Our 8th President: 1837-1841
Just the Facts:
- Martin Van Buren coined the phrase “O.K.” – he was from Kinderhook, New York and his nickname was “Old Kinderhook.”
- English was his second language – he spoke Dutch at home.
- His nickname was “The Little Magician” because he was such as persuasive politician.
- The Sultan of Oman gave him a pair of tiger cubs, which he donated to the Washington Zoo.
Martin Van Buren grew up in a Dutch community in New York. He was the first present to be born an American citizen (all presidents before him were born as English subjects, before America gained independence). His parents owned a tavern, which was a popular meeting place for some of New York’s most prominent politicians. Meeting these men helped to launch his career in politics. He had a lot of government jobs before becoming president – governor of New York, secretary of state under Andrew Jackson, and vice-president for Andrew Jackson.
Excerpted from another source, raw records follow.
(* ===== verification/Va.v ===== *)
(** * The compositor's mapping window (src/usr/tapestryd/src/va.rs)

    A first-fit allocator of address ranges over a window [[base, top)], page
    granular.  The free ranges are a list of pairs of a start and a length, as in
    the code; [u64] arithmetic keeps its overflow checks. *)

From S2P Require Import Prelude.
Open Scope Z_scope.

Module Va.

Definition PAGE : Z := 4096.

Record VaWindow := mkVa {
  va_base : Z; va_top : Z; va_free : list (Z * Z); va_live : Z; va_peak : Z }.

(** [n.checked_add(PAGE - 1).map(|v| v & !(PAGE - 1))] *)
Definition page_round (n : Z) : option Z :=
  (λ v, Z.land v (Z.lxor (u_max 64) (PAGE - 1))) <$> checked_add 64 n (PAGE - 1).

Definition va_new (base top : Z) : VaWindow :=
  mkVa base top
    (if (base mod PAGE =? 0) && (top mod PAGE =? 0) && (base <? top) then [(base, top - base)] else [])
    0 0.

(** On a list partitioned by [p], as a sorted one is. *)
Fixpoint partition_point {A} (p : A → bool) (v : list A) : nat :=
  match v with
  | [] => 0
  | x :: v => if p x then S (partition_point p v) else 0
  end.

Definition set_free (f : list (Z * Z)) (w : VaWindow) : VaWindow :=
  mkVa (va_base w) (va_top w) f (va_live w) (va_peak w).

Definition va_alloc (w : VaWindow) (size : Z) : outcome (VaWindow * option Z) :=
  if size =? 0 then Done (w, None) else
  match page_round size with
  | None => Done (w, None)
  | Some need =>
      match position (λ r : Z * Z, need <=? r.2) (va_free w) with
      | None => Done (w, None)
      | Some i =>
          '(start, len) ← unwrap (va_free w !! i);
          f ← (if len =? need then vec_remove (va_free w) i else
               s ← uadd 64 start need;
               l ← usub len need;
               Done (<[i := (s, l)]> (va_free w)));
          live ← uadd 64 (va_live w) need;
          Done (mkVa (va_base w) (va_top w) f live (if va_peak w <? live then live else va_peak w),
                Some start)
      end
  end.

(** The last writes of a free: the merged or inserted range, then the count. *)
Definition va_settle (w : VaWindow) (f : list (Z * Z)) (i : nat) (va len total : Z) :
    outcome (VaWindow * bool) :=
  let insert :=
    f ← vec_insert f i (va, total);
    live ← usub (va_live w) len;
    Done (mkVa (va_base w) (va_top w) f live (va_peak w), true) in
  match i with
  | O => insert
  | S j =>
      '(ps, pl) ← unwrap (f !! j);
      e ← uadd 64 ps pl;
      if e =? va then
        total ← uadd 64 total pl;
        live ← usub (va_live w) len;
        Done (mkVa (va_base w) (va_top w) (<[j := (ps, total)]> f) live (va_peak w), true)
      else insert
  end.

(** The range before index [i] ends past [va]. *)
Definition va_overlaps_before (f : list (Z * Z)) (i : nat) (va : Z) : outcome bool :=
  match i with
  | O => Done false
  | S j => '(ps, pl) ← unwrap (f !! j); e ← uadd 64 ps pl; Done (va <? e)
  end.

(** The range at index [i] is taken in when it starts at [stop]. *)
Definition va_absorb (f : list (Z * Z)) (i : nat) (stop len : Z) : outcome (list (Z * Z) * Z) :=
  match f !! i with
  | Some (s, l) =>
      if s =? stop then
        total ← uadd 64 len l;
        f ← vec_remove f i;
        Done (f, total)
      else Done (f, len)
  | None => Done (f, len)
  end.

Definition va_release (w : VaWindow) (va size : Z) : outcome (VaWindow * bool) :=
  if (size =? 0) || negb (va mod PAGE =? 0) then Done (w, false) else
  match page_round size with
  | None => Done (w, false)
  | Some len =>
      match checked_add 64 va len with
      | None => Done (w, false)
      | Some stop =>
          if (va <? va_base w) || (va_top w <? stop) then Done (w, false) else
          let i := partition_point (λ r : Z * Z, r.1 <? va) (va_free w) in
          if from_option (λ r : Z * Z, r.1 <? stop) false (va_free w !! i) then Done (w, false) else
          ov ← va_overlaps_before (va_free w) i va;
          if (ov : bool) then Done (w, false) else
          '(f, total) ← va_absorb (va_free w) i stop len;
          va_settle w f i va len total
      end
  end.

(** [iter().map(..).max().unwrap_or(0)] *)
Definition largest_free (w : VaWindow) : Z :=
  match va_free w with
  | [] => 0
  | r :: rs => fold_left (λ (m : Z) (r : Z * Z), Z.max m r.2) rs r.2
  end.
Definition free_ranges (w : VaWindow) : nat := length (va_free w).

Example alloc_reuses :
  (let w := va_new 4096 (4096 * 5) in
   '(w, a) ← va_alloc w 5000;
   '(w, b) ← va_alloc w 1;
   '(w, ok) ← va_release w 4096 5000;
   '(w, c) ← va_alloc w 1;
   Done (a, b, ok, c, va_free w, va_live w, va_peak w)) =
  Done (Some 4096, Some 12288, true, Some 4096, [(8192, 4096); (16384, 4096)], 8192, 12288).
Proof. reflexivity. Qed.

End Va.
Martin Van Buren was president during the first major economic crisis in America – it was known as the Panic of 1837. He was blamed for the problem, even though he was president for less than 2 months when the stock market crashed. People lost their savings, lost their jobs and some didn’t have enough money to take care of their families. President Van Buren spent the rest of his term trying to turn things around. One of his ideas was for the government to have its own bank, rather than just relying on private banks.
While he was president, Texas won its independence from Mexico and applied for statehood. Van Buren didn’t admit Texas into the Union, because it would upset the balance between free and slave states. The “Trail of Tears” took place during his presidency, which was the mass relocation of Native Americans. He ran for re-election and lost.
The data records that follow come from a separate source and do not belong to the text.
(* ===== verification/Ring.v ===== *)
(** * The event ring (src/usr/lib/libtapestry/src/ring.rs, and RingCore of lib.rs)

    The slots of a client's event set: a surface joins a slot and leaves it, a
    read is armed on every slot that wants one, and a completion is routed by the
    tag it carries to the slot and generation it was armed for.  The kernel side
    of a [RingCore] operation (the replaced handle table, the submission queue,
    the completions and the bytes they left in the staging buffer) is its
    argument. *)

From S2P Require Import Prelude.
Open Scope Z_scope.

Module Ring.

Definition TEVENT_LEN : Z := 24.
Definition TEV_LAYOUT : Z := 10.
Definition EV_REGION : Z := 128.
Definition EV_CAP : Z := 4 * TEVENT_LEN.
Definition MAX_RING_SURFACES : nat := 48.
Definition SLOT_QUEUE_CAP : nat := 256.
Definition UD_EVENT : Z := 2.

Record Event := mkEvent {
  ev_kind : Z; ev_code : Z; ev_value : Z; ev_rune : Z; ev_mods : Z; ev_flags : Z; ev_tick : Z }.

(** The errors of the client library; the ring answers with [Full], [Loom] and [Closed]. *)
Inductive TapError := Full | Connect | Protocol | Create | Map | Loom | Present | Closed | Busy.
#[global] Instance tap_error_eq_dec : EqDecision TapError.
Proof. solve_decision. Defined.

Record Slot := mkSlot {
  used : bool; retiring : bool; event_fd : Z; armed : bool; closed : bool; gen : Z; pending : list Event }.

Definition set_used (b : bool) (s : Slot) : Slot :=
  mkSlot b (retiring s) (event_fd s) (armed s) (closed s) (gen s) (pending s).
Definition set_retiring (b : bool) (s : Slot) : Slot :=
  mkSlot (used s) b (event_fd s) (armed s) (closed s) (gen s) (pending s).
Definition set_armed (b : bool) (s : Slot) : Slot :=
  mkSlot (used s) (retiring s) (event_fd s) b (closed s) (gen s) (pending s).
Definition set_closed (b : bool) (s : Slot) : Slot :=
  mkSlot (used s) (retiring s) (event_fd s) (armed s) b (gen s) (pending s).
Definition set_pending (q : list Event) (s : Slot) : Slot :=
  mkSlot (used s) (retiring s) (event_fd s) (armed s) (closed s) (gen s) q.

Definition new_slots : list Slot :=
  replicate MAX_RING_SURFACES (mkSlot false false (-1) false false 0 []).

Definition ud (slot : nat) (gen : Z) : Z :=
  Z.lor (Z.lor (ushl 64 (Z.of_nat slot) 40) (ushl 64 gen 8)) UD_EVENT.

(** The slot a surface takes, made anew. *)
Definition joined (fd : Z) (s : Slot) : Slot :=
  mkSlot true false fd false false (as_u 32 (gen s + 1)) [].
Definition join (slots : list Slot) (fd : Z) : outcome (list Slot * result TapError Z) :=
  match position (λ s, negb (used s)) slots with
  | None => Done (slots, Err Full)
  | Some i =>
      s ← unwrap (slots !! i);
      Done (<[i := joined fd s]> slots, Ok (as_u 16 (Z.of_nat i)))
  end.

Definition left (s : Slot) : Slot :=
  let s := set_pending [] s in
  if armed s then set_retiring true s else set_used false s.
Definition leave (slots : list Slot) (slot : nat) : list Slot * bool :=
  match slots !! slot with
  | Some s => if used s then (<[slot := left s]> slots, true) else (slots, false)
  | None => (slots, false)
  end.

Definition table (slots : list Slot) (placeholder : Z) : list Z :=
  (λ s, if used s && negb (retiring s) then event_fd s else placeholder) <$> slots.

Definition arm_wanted (s : Slot) : bool :=
  used s && negb (retiring s) && negb (armed s) && negb (closed s) &&
  (length (pending s) <? SLOT_QUEUE_CAP)%nat.
Definition any_armed (slots : list Slot) : bool := existsb armed slots.

Definition event_at (d : list Z) (off : Z) : outcome Event :=
  kind ← get_le d 2 off;
  code ← get_le d 2 (off + 2);
  value ← get_le d 4 (off + 4);
  rune ← get_le d 4 (off + 8);
  mods ← get_le d 2 (off + 12);
  flags ← get_le d 2 (off + 14);
  tick ← get_le d 8 (off + 16);
  Done (mkEvent kind code value rune mods flags tick).

(** [(region..end_).step_by(TEVENT_LEN)] *)
Definition offsets (region end_ : Z) : list Z :=
  (λ k, region + TEVENT_LEN * Z.of_nat k) <$> seq 0 (Z.to_nat ((end_ - region + TEVENT_LEN - 1) / TEVENT_LEN)).
Definition has_layout (d : list Z) (region end_ : Z) : outcome bool :=
  if zlen d <? end_ then Done false else
  anyM (λ o, if end_ <? o + TEVENT_LEN then Done false
             else k ← get_le d 2 o; Done (k =? TEV_LAYOUT)) (offsets region end_).

(** The records of the region, pushed in turn. *)
Fixpoint push_events (fuel : nat) (d : list Z) (off end_ : Z) (q : list Event) : outcome (list Event) :=
  match fuel with
  | O => OutOfFuel
  | S fuel =>
      if off + TEVENT_LEN <=? end_ then
        e ← event_at d off;
        push_events fuel d (off + TEVENT_LEN) end_ (q ++ [e])
      else Done q
  end.

Definition route (slots : list Slot) (staging : list Z) (user_data result : Z) : outcome (list Slot * bool) :=
  if negb (Z.land user_data 0xff =? UD_EVENT) then Done (slots, false) else
  let i := Z.to_nat (Z.shiftr user_data 40) in
  let g := as_u 32 (Z.land (Z.shiftr user_data 8) 0xffffffff) in
  match slots !! i with
  | None => Done (slots, false)
  | Some s =>
      if negb (used s) || negb (gen s =? g) then Done (slots, false) else
      let s := set_armed false s in
      let region := Z.of_nat i * EV_REGION in
      let n := if 0 <? result then Z.min result EV_CAP else 0 in
      let end_ := region + n in
      layout ← has_layout staging region end_;
      if retiring s then
        Done (<[i := set_retiring false (set_used false s)]> slots, layout)
      else if result <=? 0 then
        Done (<[i := set_closed true s]> slots, false)
      else if zlen staging <? end_ then
        Done (<[i := s]> slots, false)
      else
        q ← push_events (S (Z.to_nat n)) staging region end_ (pending s);
        Done (<[i := set_pending q s]> slots, layout)
  end.

Definition take_event (slots : list Slot) (slot : nat) : list Slot * result TapError (option Event) :=
  match slots !! slot with
  | None => (slots, Err Closed)
  | Some s =>
      match pending s with
      | [] => if closed s then (slots, Err Closed) else (slots, Ok None)
      | e :: q => (<[slot := set_pending q s]> slots, Ok (Some e))
      end
  end.

(** ** RingCore *)

(** [reg]: whether the kernel took the replaced handle table. *)
Definition core_join (slots : list Slot) (fd : Z) (reg : bool) : outcome (list Slot * result TapError Z) :=
  '(slots, r) ← join slots fd;
  match r with
  | Err e => Done (slots, Err e)
  | Ok i =>
      if reg then Done (slots, Ok i) else
      s ← unwrap (slots !! Z.to_nat i);
      Done (<[Z.to_nat i := set_used false s]> slots, Err Loom)
  end.

(** [arm_all] from slot [i] on; [submit i] is whether the queue takes the entry
    for slot [i], and the tags of those it took come back with the count. *)
Fixpoint arm_from (todo i : nat) (submit : nat → bool) (slots : list Slot) (n : Z) (tags : list Z) :
    outcome (list Slot * list Z * result TapError Z) :=
  match todo with
  | O => Done (slots, tags, Ok n)
  | S todo =>
      s ← unwrap (slots !! i);
      if negb (arm_wanted s) then arm_from todo (S i) submit slots n tags else
      if submit i then
        n ← uadd 32 n 1;
        arm_from todo (S i) submit (<[i := set_armed true s]> slots) n (tags ++ [ud i (gen s)])
      else Done (slots, tags, Err Loom)
  end.
Definition arm_all (submit : nat → bool) (slots : list Slot) := arm_from (length slots) 0 submit slots 0 [].

(** The completions reaped in turn; a layout notice marks the hint. *)
Definition reap_all (slots : list Slot) (hint : bool) (staging : list Z) (cqes : list (Z * Z)) :
    outcome (list Slot * bool) :=
  foldM (λ st c, '(slots, l) ← route st.1 staging c.1 c.2; Done (slots, st.2 || l)) (slots, hint) cqes.

(** [entered]: whether the kernel's enter succeeded; [cqes]: the tag and result of
    each completion it had posted by then. *)
Definition pump (slots : list Slot) (hint block : bool) (submit : nat → bool) (entered : bool)
    (staging : list Z) (cqes : list (Z * Z)) : outcome (list Slot * bool * list Z * result TapError unit) :=
  '(slots, tags, r) ← arm_all submit slots;
  match r with
  | Err e => Done (slots, hint, tags, Err e)
  | Ok n =>
      if block && negb (any_armed slots) then Done (slots, hint, tags, Err Closed) else
      if (block || (0 <? n)) && negb entered then Done (slots, hint, tags, Err Loom) else
      '(slots, hint) ← reap_all slots hint staging cqes;
      Done (slots, hint, tags, Ok tt)
  end.

(** How many surfaces are on the ring. *)
Definition surfaces (slots : list Slot) : nat := length (filter (λ s, used s = true) slots).

Example one_key :
  (let key := [1; 0; 30; 0; 1; 0; 0; 0; 97; 0; 0; 0; 0; 0; 0; 0; 7; 0; 0; 0; 0; 0; 0; 0] in
   '(slots, _) ← join new_slots 9;
   '(slots, tags, _) ← arm_all (λ _, true) slots;
   '(slots, l) ← route slots (key ++ replicate (Z.to_nat 6120) 0) (default 0 (head tags)) 24;
   let '(slots, e) := take_event slots 0 in
   Done (length tags, l, e, any_armed slots, snd (take_event slots 0))) =
  Done (1%nat, false, Ok (Some (mkEvent 1 30 1 97 0 0 7)), false, Ok None).
Proof. vm_compute. reflexivity. Qed.

End Ring.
Martin married his childhood sweetheart, Hannah. They had five kids (but only four survived – Abraham, John, Martin Jr, and Smith Thompson). Unfortunately, she died from tuberculosis when she was 35 years old. Martin never remarried. His daughter-in-law, Anna, acted as the First Lady. She had the first babies born in the White House – she had twins XXX. After Van Buren lost re-election, he remained very involved in politics. He even traveled across the country making speeches against slavery. He died at his estate in New York, called Lindenwald, in 1862.
“The people in our system, like the king in a monarchy, never dies.”
“The less government interferes with private pursuits, the better for general prosperity.”